Pulgoso pero con placa, así es este tierno perro que, abandonado a su suerte por alguien sin corazón, ha sido rescatado y ahora es el «compañero» de un policía de la CDMX. Ve a buscar los pañuelos una vez.

Todos los perros deben tener un hogar, un cariño y una familia que los proteja, pero lamentablemente todavía hay muchos animales que viven en las calles y no porque hayan nacido allí, sino por el desprecio de las personas que los abandonan. Al menos este perro fue encontrado por alguien que se merece su amor.

El agente Cuevas es parte de la Policía Bancaria e Industrial (PBI) que paseaba por las calles del Ayuntamiento Gustavo A. Madero de la CDMX cuando alguien se le acercó para decirle que alguien le había dejado un perro amarrado a un poste.

El hombre del uniforme encontró a este cachorro de color atigrado atado a un poste y con comida esparcida por el suelo.

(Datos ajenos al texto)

(** QuoteJSONString *)
Definition quote (s : jsstring) : jsstring := 34 :: quote_body s ++ [34].

Fixpoint join (sep : jsstring) (l : list jsstring) : jsstring :=
  match l with
  | [] => []
  | [x] => x
  | x :: r => x ++ sep ++ join sep r
  end.

(** [JSON.stringify(v)] without indentation. *)
Fixpoint stringify (v : JSValue) : jsstring :=
  match v with
  | JNull => lit "null"
  | JBool true => lit "true"
  | JBool false => lit "false"
  | JNumber r => map numchar_code r
  | JString s => quote s
  | JArray l => 91 :: join [44] (map stringify l) ++ [93]
  | JObject kvs =>
      123 :: join [44] (map (fun kv => quote (fst kv) ++ 58 :: stringify (snd kv)) kvs)
          ++ [125]
  end.

(** ToString of a value that is not an object, as string concatenation
    applies it; an object would go through its own [toString], which the
    adapter never reaches (it stringifies objects first). *)
Definition to_string (v : JSValue) : jsstring :=
  match v with
  | JString s => s
  | JNumber r => map numchar_code r
  | JBool true => lit "true"
  | JBool false => lit "false"
  | JNull => lit "null"
  | JArray _ | JObject _ => stringify v
  end.

(** *** A reference [JSON.parse]

    The adapter's handlers are parametric in the parser (see the section
    below); this recursive-descent parser of the JSON grammar instantiates
    them on concrete lines.  It accepts the texts of the JSON grammar.  The
    value it returns differs from the runtime's in two respects: a number
    token is kept as written, where the runtime converts it to a double
    (and prints [1.0] back as [1]), and the properties of an object stay in
    the order of their first occurrence, a later duplicate replacing the
    value, where the runtime enumerates integer-like keys first.  It is
    used on sample inputs only, on which the two agree. *)

Definition is_json_ws (c : N) : bool :=
  (c =? 9) || (c =? 10) || (c =? 13) || (c =? 32).

Fixpoint skip_ws (s : jsstring) : jsstring :=
  match s with
  | c :: r => if is_json_ws c then skip_ws r else s
  | [] => []
  end.

Fixpoint expect (p s : jsstring) : option jsstring :=
  match p with
  | [] => Some s
  | c :: p' =>
      match s with
      | d :: s' => if c =? d then expect p' s' else None
      | [] => None
      end
  end.

Definition hex_value (c : N) : option N :=
  if (48 <=? c) && (c <=? 57) then Some (c - 48)
  else if (97 <=? c) && (c <=? 102) then Some (c - 87)
  else if (65 <=? c) && (c <=? 70) then Some (c - 55)
  else None.

Definition simple_escape (e : N) : option N :=
  if e =? 34 then Some 34
  else if e =? 92 then Some 92
  else if e =? 47 then Some 47
  else if e =? 98 then Some 8
  else if e =? 102 then Some 12
  else if e =? 110 then Some 10
  else if e =? 114 then Some 13
  else if e =? 116 then Some 9
  else None.

(** The characters of a string after its opening quote, up to and
    including the closing quote. *)
Fixpoint parse_chars (s : jsstring) : option (jsstring * jsstring) :=
  match s with
  | [] => None
  | c :: r =>
      if c =? 34 then Some ([], r)
      else if c =? 92 then
        match r with
        | e :: r' =>
            if e =? 117 then
              match r' with
              | h1 :: h2 :: h3 :: h4 :: r'' =>
                  match hex_value h1, hex_value h2, hex_value h3, hex_value h4 with
                  | Some a, Some b, Some c', Some d =>
                      match parse_chars r'' with
                      | Some (t, rest) =>
                          Some (a * 4096 + b * 256 + c' * 16 + d :: t, rest)
                      | None => None
                      end
                  | _, _, _, _ => None
                  end
              | _ => None
              end
            else
              match simple_escape e with
              | Some x =>
                  match parse_chars r' with
                  | Some (t, rest) => Some (x :: t, rest)
                  | None => None
                  end
              | None => None
              end
        | [] => None
        end
      else if c <? 32 then None
      else
        match parse_chars r with
        | Some (t, rest) => Some (c :: t, rest)
        | None => None
        end
  end.

Definition is_digit (c : N) : bool := (48 <=? c) && (c <=? 57).

Fixpoint take_digits (s : jsstring) : list numchar * jsstring :=
  match s with
  | c :: r =>
      if is_digit c then
        let (ds, rest) := take_digits r in (Digit (c - 48) :: ds, rest)
      else ([], s)
  | [] => ([], [])
  end.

Primero solicitó el apoyo de la Brigada de Vigilancia Animal (BVA) y en poco tiempo llegó el personal para ayudar al perro de tamaño mediano. Lo comprobaron y dijeron que estaba bien. Fue entonces cuando el oficial Cuevas pidió adoptarlo.

Todo lo que tuvo que hacer fue completar algunos formularios simples proporcionados por el personal de BVA. Además, le dieron recomendaciones para su cuidado e incluso una copia de la Ley de Protección Animal de la Ciudad de México.

Este rescate y adopción se plasmó en fotografías que se compartieron en las redes sociales y tocaron de inmediato a todos los usuarios de Internet. La vida es mejor con un perro, y todos felicitaron al oficial por su amabilidad, deseándole a él ya su nuevo «compañero» canino la mejor de las suertes. Y yo no estoy llorando… ¡tú estás llorando!